DOI: 10.15376/biores.20.4.8863-8882

APPENDIX

Supplementary material 1

LX50SUPER Portable Band Sawmill – Working and Specifications

The LX50SUPER is a compact and efficient portable band sawmill designed for converting saw logs into lumber, slabs, and other wood products with precision and ease.

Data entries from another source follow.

(** * MiniNest: dependency injection container and request pipeline

    A shallow embedding of the [mini-nest] runtime of the nest-tutorial
    repository (TypeScript), and the properties of its specification.

    Conventions of the embedding.
    - A class ([Type<any>]) is a value of [Class]: an identity and the
      [name] property of the constructor function.  What the decorators store
      with [Reflect.defineMetadata] is read from a [Reflection] table.
    - Objects with identity that the code mutates after creation
      ([InstanceWrapper]) live in a store and are referred to by address;
      [Module] objects are referred to by their token, the key under which
      [NestContainer] holds them.
    - JavaScript [Map] and [Set] iterate in insertion order, so they are
      association lists and duplicate-free lists.
    - The request pipeline is sequential inside one request: its [async]
      functions are computations of a state-and-exception monad over the
      [World] (response object, console, user state).
    - The injector runs several [async] calls side by side
      ([Promise.all(dependencies.map(...))]): its functions are resumptions
      that are suspended at every [await].
    - [console.log] lines of the request path are kept as structured
      entries (those printed while bootstrapping are left out); the response
      object is a record updated by assignments ([setHeader] and [end] never
      fail in the model). *)

From Stdlib Require Import List String Ascii ZArith Bool Arith Lia PeanoNat.
From Stdlib Require Import Sorting.Sorted Sorting.Permutation DecimalString.
Import ListNotations.
Open Scope string_scope.
Open Scope nat_scope.
Open Scope list_scope.
(** * Resolution engine of the music recommendation service

    A shallow embedding of [recommendation_service.py]: the class
    [Recommendations] with its methods [load], [_order_personal],
    [_order_top], [get_offline] and [get_with_online], and the properties
    the specification states of them.

    Modelling conventions.
    - A Python number that stands for an id, a rank or a count is its value
      in [Z].  An [int] is that value; a [float] that holds a whole number
      (what a track id becomes when pandas hands a row over as a [Series] of
      float64) is the integer it equals, so that the upcast shows as the
      rounding [astype_float64].  Python's [==] and [in] and the conversion
      to [int] of the response model do not tell [5] from [5.0].  The int64
      range of a table cell is not modelled.
    - A stored [float] (the [score] column) is a rational in [Q]: only its
      order is ever used.  NaN and missing values in a table are not
      modelled.
    - The arithmetic of the blend is binary64: Rocq's primitive IEEE 754
      floats, which is what Python and numpy compute, NaN included.  It is
      written over the interface [Float], whose instance is [binary64].
    - A pandas [DataFrame] is a list of column names and a list of rows, each
      row carrying its index label.  [df.loc[label]] returns a [Series] when
      one row has the label and a frame when several have it.
    - pandas sorts a frame on several keys with [numpy.lexsort], a stable
      sort ([stable_sort] below).  On a single key it sets the rows whose
      key is NaN aside and calls numpy's [argsort] with the default
      [kind="quicksort"], which promises a sorted rearrangement and nothing
      about ties: that sort is the interface [Sorter], and its promise is
      [SorterSpec].
    - A method is a function in the monad [M] of a mutable object and Python
      exceptions.

    The file has the model first ([load], the orderings, [get_offline],
    [get_with_online], the application), then the vocabulary and the tables
    of the statements, then the facts, the claims C1 to C10, and further
    properties of the code. *)

From Stdlib Require Import ZArith QArith List String Bool Permutation Sorting Lia Lqa.
From Stdlib Require Import Uint63 PrimFloat SpecFloat FloatOps.
From Stdlib Require FloatAxioms.
Import ListNotations.

Local Open Scope string_scope.
Local Open Scope list_scope.
Local Open Scope Z_scope.

(** ** Exceptions and the method monad *)

Inductive exn : Type :=
| KeyError (key : string)
| ValueError (msg : string)
| ClientError (msg : string).

Inductive result (A : Type) : Type :=
| Ok (a : A)
| Raise (e : exn).

Arguments Ok {A} a.
Arguments Raise {A} e.

(** A computation on a mutable object of type [S]: the object survives an
    exception with whatever was written to it before the raise. *)
Definition M (S A : Type) : Type := S -> result A * S.

Definition ret {S A} (a : A) : M S A := fun s => (Ok a, s).

Definition raise {S A} (e : exn) : M S A := fun s => (Raise e, s).

Definition bind {S A B} (m : M S A) (f : A -> M S B) : M S B :=
  fun s => match m s with
           | (Ok a, s') => f a s'
           | (Raise e, s') => (Raise e, s')
           end.

Definition get {S} : M S S := fun s => (Ok s, s).

Definition modify {S} (f : S -> S) : M S unit := fun s => (Ok tt, f s).

Definition lift {S A} (r : result A) : M S A := fun s => (r, s).

(** [try: body / except KeyError: pass]: [Some] when the body returned. *)
Definition try_except_KeyError {S A} (body : M S A) : M S (option A) :=
  fun s => match body s with
           | (Ok a, s') => (Ok (Some a), s')
           | (Raise (KeyError _), s') => (Ok None, s')
           | (Raise e, s') => (Raise e, s')
           end.

Notation "x <- m ;; f" := (bind m (fun x => f))
  (at level 61, m at next level, right associativity).
Notation "m ;;; f" := (bind m (fun _ => f))
  (at level 61, right associativity).

(** ** Numbers *)

(** [float(z)]: the binary64 number nearest to the integer [z], ties to the
    even one. *)
Definition float_of_int (z : Z) : float :=
  SF2Prim (binary_normalize 53 1024 z 0 false).

(** The integer that a finite binary64 number holds (its floor, were it not
    whole). *)
Definition float_value (f : float) : Z :=
  match Prim2SF f with
  | S754_finite s m e =>
      let v := Z.shiftl (Z.pos m) e in
      if s then - v else v
  | _ => 0
  end.

(** An integer cell after [astype("float64")], by value: [z] rounded to 53
    significant bits. *)
Definition astype_float64 (z : Z) : Z := float_value (float_of_int z).

(** ** Data frames *)

Record Row : Type := mkRow {
  idx : Z;            (* the index label of the row *)
  user_id : Z;
  track_id : Z;
  score : Q;
  rank : Z;
  listen_count : Z
}.

(** The fields of a row whose column is not in [columns] are never read. *)
Record DataFrame : Type := mkDataFrame {
  columns : list string;
  rows : list Row
}.

Definition with_rows (df : DataFrame) (rs : list Row) : DataFrame :=
  mkDataFrame (columns df) rs.

Definition set_idx (i : Z) (r : Row) : Row :=
  mkRow i (user_id r) (track_id r) (score r) (rank r) (listen_count r).

(** [c in df.columns] *)
Definition has_column (c : string) (df : DataFrame) : bool :=
  existsb (String.eqb c) (columns df).

(** [df.set_index("user_id")]: the column becomes the index. *)
Definition set_index_user_id (df : DataFrame) : DataFrame :=
  mkDataFrame (filter (fun c => negb (String.eqb c "user_id")) (columns df))
              (map (fun r => set_idx (user_id r) r) (rows df)).

(** The values of one row as a [Series]: they get one dtype, and with a
    float column among them ([score]) the integer cells become float64. *)
Definition as_series (df : DataFrame) (r : Row) : Row :=
  if has_column "score" df then
    mkRow (idx r) (astype_float64 (user_id r)) (astype_float64 (track_id r))
          (score r) (astype_float64 (rank r)) (astype_float64 (listen_count r))
  else r.

(** What [df.loc[label]] hands over. *)
Inductive Located : Type :=
| Series (index : list string) (values : Row)
| Frame (df : DataFrame).

(** [df.loc[label]]: [KeyError] when no row has the label, a [Series] of the
    row when one has it, and the frame of the rows, in table order, when
    several have it. *)
Definition loc (df : DataFrame) (label : Z) : result Located :=
  match filter (fun r => idx r =? label) (rows df) with
  | [] => Raise (KeyError "user_id")
  | [r] => Ok (Series (columns df) (as_series df r))
  | rs => Ok (Frame (with_rows df rs))
  end.

(** [s.to_frame().T]: the one-row frame of a [Series], its cells as the
    [Series] held them. *)
Definition to_frame_T (index : list string) (values : Row) : DataFrame :=
  mkDataFrame index [values].

(** [df["track_id"]] *)
Definition getitem_track_id (df : DataFrame) : result (list Z) :=
  if has_column "track_id" df then Ok (map track_id (rows df))
  else Raise (KeyError "track_id").
(** C8: when the port lookup, the block insertion or the status update
    raises [PortNotFound] or [DBReferenceError], [set_port_status_down]
    writes a debug line and returns normally, after the calls made so
    far; any other exception of one of the three calls is raised to the
    caller; and when nothing is raised the block was inserted and then the
    status set to DOWN, for the port that was found. *)
Theorem set_port_status_down_errors id (w : world DB) :
  (forall e,
     plugin_get_port (neutron w) (VStr id) = inl e ->
     (port_is_gone e ->
      down id w =
        (World (neutron w)
           (events w ++ [down_reported; port_not_found_logged]), inr tt)) /\
     (~ port_is_gone e ->
      down id w =
        (World (neutron w) (events w ++ [down_reported]), inl e))) /\
  (forall p db1 r1,
     plugin_get_port (neutron w) (VStr id) = inr p ->
     db_add_provisioning_component (neutron w) (port_id p) = (db1, r1) ->
     (forall e, r1 = Some e ->
        (port_is_gone e ->
         down id w =
           (World db1
              (events w ++ [down_reported;
                            EvAddProvisioningComponent (port_id p);
                            port_not_found_logged]), inr tt)) /\
        (~ port_is_gone e ->
         down id w =
           (World db1
              (events w ++ [down_reported;
                            EvAddProvisioningComponent (port_id p)]),
            inl e))) /\
     (r1 = None ->
      forall db2 r2,
        db_update_port_status db1 (port_id p) PORT_STATUS_DOWN = (db2, r2) ->
        (r2 = None ->
         down id w =
           (World db2
              (events w ++ [down_reported;
                            EvAddProvisioningComponent (port_id p);
                            EvUpdatePortStatus (port_id p) "DOWN"]),
            inr tt)) /\
        (forall e, r2 = Some e ->
           (port_is_gone e ->
            down id w =
              (World db2
                 (events w ++ [down_reported;
                               EvAddProvisioningComponent (port_id p);
                               EvUpdatePortStatus (port_id p) "DOWN";
                               port_not_found_logged]), inr tt)) /\
           (~ port_is_gone e ->
            down id w =
              (World db2
                 (events w ++ [down_reported;
                               EvAddProvisioningComponent (port_id p);
                               EvUpdatePortStatus (port_id p) "DOWN"]),
               inl e))))).
Proof.
  assert (forall e, port_is_gone e -> is_port_gone e = true) as Hgone.
  { by intros e [-> |[port_id ->]]. }
  assert (forall e, ~ port_is_gone e -> is_port_gone e = false) as Hother.
  { intros e Hno. destruct e; try done; exfalso; apply Hno;
      [right; by eexists|by left]. }
  unfold set_port_status_down, try_except, bind, LOG, emit,
    get_port, _insert_port_provisioning_block, add_provisioning_component,
    update_port_status.
  cbn [neutron events]. split.
  - intros e ->. split; intros He.
    + rewrite (Hgone e He). cbn. by rewrite <- app_assoc.
    + by rewrite (Hother e He).
  - intros p db1 r1 -> Hadd. cbn [neutron events]. rewrite Hadd. split.
    + intros e ->. split; intros He.
      * rewrite (Hgone e He). cbn. by rewrite <- !app_assoc.
      * rewrite (Hother e He). cbn. by rewrite <- !app_assoc.
    + intros -> db2 r2 Hupd. cbn [neutron events]. rewrite Hupd. split.
      * intros ->. cbn. by rewrite <- !app_assoc.
      * intros e ->. split; intros He.
        -- rewrite (Hgone e He). cbn. by rewrite <- !app_assoc.
        -- rewrite (Hother e He). cbn. by rewrite <- !app_assoc.
Qed.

Unlike circular sawmills, the LX50SUPER uses a horizontal band saw blade that moves through the log in a straight line, allowing for accurate and smooth cuts across various hardwood and softwood species.

Working Mechanism

  • Operates using a horizontal band blade that travels on guide rollers.
  • Logs are securely positioned on a laser-cut steel bed and advanced side supports.
  • The sawhead is raised and lowered with a quick-adjust mechanism, enabling precise control of cutting depth.
  • A gravity-fed blade lubrication system reduces friction and enhances cutting performance.
  • Sawdust is directed away from the cut through a dedicated sawdust port for cleaner operation.

Key Specifications

  • Maximum log diameter: 26 inches (660 mm)
  • Maximum width of cut: 23.5 inches (597 mm)
  • Maximum depth of cut: 8 inches (203 mm)
  • Standard cutting length: 12 feet 5 inches (3.78 meters)
  • Extendable cutting length: Optional 5-foot (1.52-meter) bed extensions can be added for longer logs with no practical limit
  • Engine: 14 HP KOHLER gas engine – reliable and powerful for consistent operation
  • Blade guide system: High-performance guide rollers for accurate blade alignment
  • Frame: Heavy-duty bent steel frame with diagonal crossbars for enhanced stability
  • Log handling: Includes multiple side supports, extra log clamp, and bed leveling feet for precise log positioning

The LX50SUPER is built for serious woodworking tasks in a portable format, offering high-capacity cutting, robust construction, and user-friendly operation. Its rectangular throat design ensures full-width cutting at any depth, making it a versatile and dependable choice for small-scale sawmilling operations.